Sports

CROSS COUNTRY

November 1948 Francis E. Merrill '26
Sports
CROSS COUNTRY
November 1948 Francis E. Merrill '26

There was early practice this fall in cross country and soccer, as well as football. When queried by your inquiring reporter on the background for this step, Coach Ellie Noyes explained that the first meet was scheduled for a week after the opening of college and that the boys couldn't possibly get in shape for this grueling performance unless they started early. This sounded eminently logical to your correspondent who, although he was personally never able to negotiate any distance longer than 220 yards in his life, nevertheless has great respect for those doughty characters who traverse the uphill-and-down-dale course.

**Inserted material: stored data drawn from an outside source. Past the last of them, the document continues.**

(* ===== verification/Cardapio.v ===== *)
(** * The menu router (src/routes/cardapio.js)

    The array [itens] with its two seeded items, [GET /] and [POST /].
    POST checks [nome] (a string, non-blank after trimming) and [preco] (a
    number), then pushes [{ id: itens.length + 1, nome: nome.trim(), preco }].
    The theorems give the result on every branch, the ids, and the
    scenario of spec.md 8. *)

From Stdlib Require Import String.
From stdpp Require Import base list numbers.
From Stdlib Require Import ZArith QArith Qcanon Lia.
From S2P Require Import Prelude JsValue JsNumber Store Http.

Module Cardapio.
Local Open Scope Z_scope.
Local Open Scope lanchonete_scope.

(** A menu item: [{ id: number, nome: string, preco: number }]. *)
Record item := {
  id : Z;
  nome : jsstring;
  preco : number;
}.

#[global] Instance item_has_id : HasId item := id.

(** [let itens = [{ id: 1, nome: 'Cachorro-quente', preco: 8.5 },
                  { id: 2, nome: 'Hambúrguer', preco: 12.0 }]] *)
Definition itens0 : list item :=
  [{| id := 1; nome := js "Cachorro-quente"; preco := Num (Q2Qc (17 # 2)) |};
   {| id := 2; nome := js "Hamb" ++ [250%N] ++ js "rguer"; preco := num_of_Z 12 |}].

Definition item_json (i : item) : value :=
  VObject [(js "id", VNumber (num_of_Z (id i))); (js "nome", VString (nome i));
           (js "preco", VNumber (preco i))].

(** [GET /]: [res.json(itens)] *)
Definition get_cardapio (xs : list item) : response := res_json (VArray (item_json <$> xs)).

(** 'Campo `nome` é obrigatório e deve ser uma string' *)
Definition msg_nome : jsstring :=
  js "Campo `nome` " ++ [233%N] ++ js " obrigat" ++ [243%N] ++ js "rio e deve ser uma string".

(** 'Campo `preco` é obrigatório e deve ser um número' *)
Definition msg_preco : jsstring :=
  js "Campo `preco` " ++ [233%N] ++ js " obrigat" ++ [243%N] ++ js "rio e deve ser um n" ++
  [250%N] ++ js "mero".

(** [POST /].  The second test, [preco == null || typeof preco !== 'number'],
    lets exactly the numbers through. *)
Definition post_cardapio (xs : list item) (body : value) : list item * response :=
  let b := js_or body (VObject []) in
  match required_string b.["nome"] with
  | None => (xs, res_error 400 msg_nome)
  | Some n =>
      match b.["preco"] with
      | VNumber p =>
          let novo := {| id := next_id xs; nome := trim n; preco := p |} in
          (push xs novo, {| status := 201; res_body := Json (item_json novo) |})
      | _ => (xs, res_error 400 msg_preco)
      end
  end.

Definition corpo (body : value) : value := js_or body (VObject []).

(** C29: a body whose [nome] is a string that is not blank and whose
    [preco] is a number (any number: 0 and negative prices included) adds
    the item numbered [itens.length + 1] with the trimmed name, and
    answers 201 with it. *)
Theorem post_cardapio_sucesso xs body s p :
  (corpo body).["nome"] = VString s → trim s ≠ [] → (corpo body).["preco"] = VNumber p →
  let novo := {| id := Z.of_nat (length xs) + 1; nome := trim s; preco := p |} in
  post_cardapio xs body = (xs ++ [novo], {| status := 201; res_body := Json (item_json novo) |}).
Proof.
  intros Hn Hs Hp novo. unfold post_cardapio. fold (corpo body).
  rewrite (proj2 (required_string_Some _ s)) by done. by rewrite Hp.
Qed.

(** C30: a missing, non-string, empty or blank [nome] (white space of any
    kind, as [trim] removes it) is rejected with 400 and the [nome]
    message, before [preco] is looked at; the array is unchanged. *)
Theorem post_cardapio_nome_invalido xs body :
  (∀ s, (corpo body).["nome"] = VString s → Forall (λ c, is_js_space c = true) s) →
  post_cardapio xs body = (xs, res_error 400 msg_nome).
Proof.
  intros Hn. unfold post_cardapio. fold (corpo body).
  rewrite (proj2 (required_string_None _)); [done|].
  intros s Hs. apply trim_nil_iff. by apply Hn.
Qed.

(** C31: with a valid [nome], a [preco] that is not a number (missing,
    null, a string, ...) is rejected with 400 and the [preco] message. *)
Theorem post_cardapio_preco_invalido xs body s :
  (corpo body).["nome"] = VString s → trim s ≠ [] →
  (∀ p, (corpo body).["preco"] ≠ VNumber p) →
  post_cardapio xs body = (xs, res_error 400 msg_preco).
Proof.
  intros Hn Hs Hp. unfold post_cardapio. fold (corpo body).
  rewrite (proj2 (required_string_Some _ s)) by done.
  destruct ((corpo body).["preco"]); try done. by destruct (Hp n).
Qed.

(** C32: on an array whose ids are 1..n, a POST keeps the ids 1..n+1
    (or 1..n) and the id it adds exceeds every previous id (spec.md 8). *)
Theorem post_cardapio_ids xs body :
  ids_sequential xs →
  ids_sequential (post_cardapio xs body).1 ∧
  ∀ i j, i ∈ ids xs → j ∈ ids (post_cardapio xs body).1 → j ∉ ids xs → i < j.
Proof.
  intros Hs. unfold post_cardapio.
  destruct (required_string _) as [n|]; [|simpl; naive_solver].
  destruct (_.["preco"]); simpl; try naive_solver.
  split; [by apply push_sequential|].
  intros i j Hi Hj Hnj. change (j ∈ ids (push xs {| id := next_id xs; nome := trim n; preco := n0 |})) in Hj.
  rewrite ids_push, elem_of_app, list_elem_of_singleton in Hj.
  destruct Hj as [Hj| ->]; [done|]. by apply next_id_gt.
Qed.

(** ** What a POST does to the array, for the application's invariant *)
Lemma post_cardapio_cases xs body :
  (post_cardapio xs body).1 = xs ∨
  ∃ n p, trim n ≠ [] ∧ (post_cardapio xs body).1 = push xs {| id := next_id xs; nome := trim n; preco := p |}.
Proof.
  unfold post_cardapio. destruct (required_string _) as [n|] eqn:E; [|by left].
  apply required_string_Some in E as [_ Hn].
  destruct (_.["preco"]); try by left. right. eauto.
Qed.

(** ** Scenarios (spec.md 8) and witnesses *)

Definition corpo_item (nome preco : value) : value :=
  VObject [(js "nome", nome); (js "preco", preco)].

(** [{ nome: "Suco", preco: 5 }] and [{ nome: " Pastel ", preco: -3 }] *)
Definition corpo_suco : value := corpo_item (VString (js "Suco")) (VNumber (num_of_Z 5)).
Definition corpo_negativo : value := corpo_item (VString (js " Pastel ")) (VNumber (num_of_Z (-3))).

Lemma post_cardapio_sucesso_witness :
  post_cardapio itens0 corpo_suco =
    (itens0 ++ [{| id := 3; nome := js "Suco"; preco := num_of_Z 5 |}],
     {| status := 201; res_body := Json (item_json {| id := 3; nome := js "Suco"; preco := num_of_Z 5 |}) |}) ∧
  post_cardapio itens0 corpo_negativo =
    (itens0 ++ [{| id := 3; nome := js "Pastel"; preco := num_of_Z (-3) |}],
     {| status := 201;
        res_body := Json (item_json {| id := 3; nome := js "Pastel"; preco := num_of_Z (-3) |}) |}).
Proof.
  split.
  - exact (post_cardapio_sucesso itens0 corpo_suco (js "Suco") (num_of_Z 5) eq_refl
             ltac:(by vm_compute) eq_refl).
  - exact (post_cardapio_sucesso itens0 corpo_negativo (js " Pastel ") (num_of_Z (-3)) eq_refl
             ltac:(by vm_compute) eq_refl).
Defined.

Lemma post_cardapio_nome_invalido_witness :
  post_cardapio itens0 (corpo_item (VString [32; 9; 12288]%N) (VNumber (num_of_Z 5))) =
  (itens0, res_error 400 msg_nome).
Proof.
  apply post_cardapio_nome_invalido. intros s E. injection E as <-. repeat constructor.
Defined.

Lemma post_cardapio_preco_invalido_witness :
  post_cardapio itens0 (corpo_item (VString (js "Suco")) (VString (js "5"))) =
  (itens0, res_error 400 msg_preco).
Proof.
  apply (post_cardapio_preco_invalido _ _ (js "Suco")); [reflexivity|by vm_compute|].
  intros p E. by vm_compute in E.
Defined.

Lemma post_cardapio_ids_witness :
  ids_sequential itens0 ∧ ids_sequential (post_cardapio itens0 corpo_suco).1.
Proof.
  assert (Hs : ids_sequential itens0) by reflexivity.
  split; [exact Hs|]. apply (post_cardapio_ids itens0 corpo_suco Hs).
Defined.

End Cardapio.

For a change, Coach Noyes is faced with the pleasant prospect of a veteran crosscountry aggregation, bolstered by several extremely promising alumni from the 1951 freshmen. Leading the list of seasoned operatives is Captain Stan Waterman, who finished third in the Ivy League intercollegiates (the Nonagonals) last fall and has performed consistently over the grueling distance for the past two years. Lew Geer is another fleet-footed harrier who returns to bolster the squad. Others with some previous intercollegiate experience are Dick McSorley, Don Hall, Dick Best, Jack Elliott, Pierce Udall, Mai Decker, Dick Robie, Jim Hotchkiss, and Bill Pendill.

Outstanding among the sophomore candidates is Dave Krivitsky, captain of the 1951 aggregation and one of the best middle-distance prospects in recent years. The varsity cross-country route may be a bit too long for him, but if he has the necessary stamina he will do much to solve Coach Noyes' problems for the next three years. Other thin-clad prospects from the class of 1951 are Walt Schreiner, Duke Winsor, George Goldthorpe, and Mel Walsh. Those of my readers who remember the Hanover Country Club with pleasure can picture the boys in green and white this fall, chasing each other over the fairways and into the gullies where once they (the readers) chased the small and elusive white pellet.

The first formal venture of the fall ended disastrously for the Green, when Cornell won the opening meet by the score of 20-42. Captain Stan Waterman romped in far ahead of the field to take first place for Dartmouth, but his next teammate was able to finish no better than eighth, with Cornell monopolizing the intervening places. The first Dartmouth man finishing after Waterman was Anderson, grandson of Professor Emeritus Frank Malloy Anderson, one of Dartmouth's most consistent sports enthusiasts over many years. Coach Ellie Noyes was handicapped in his efforts to put a winning team on the field by an injury to his second man, Daniel, who was out with an injured knee. Dave Krivitsky showed up midway through the grueling 4.93 mile course with a stitch in his side which prevented him from finishing. Without these two bad breaks, the story might well have been different.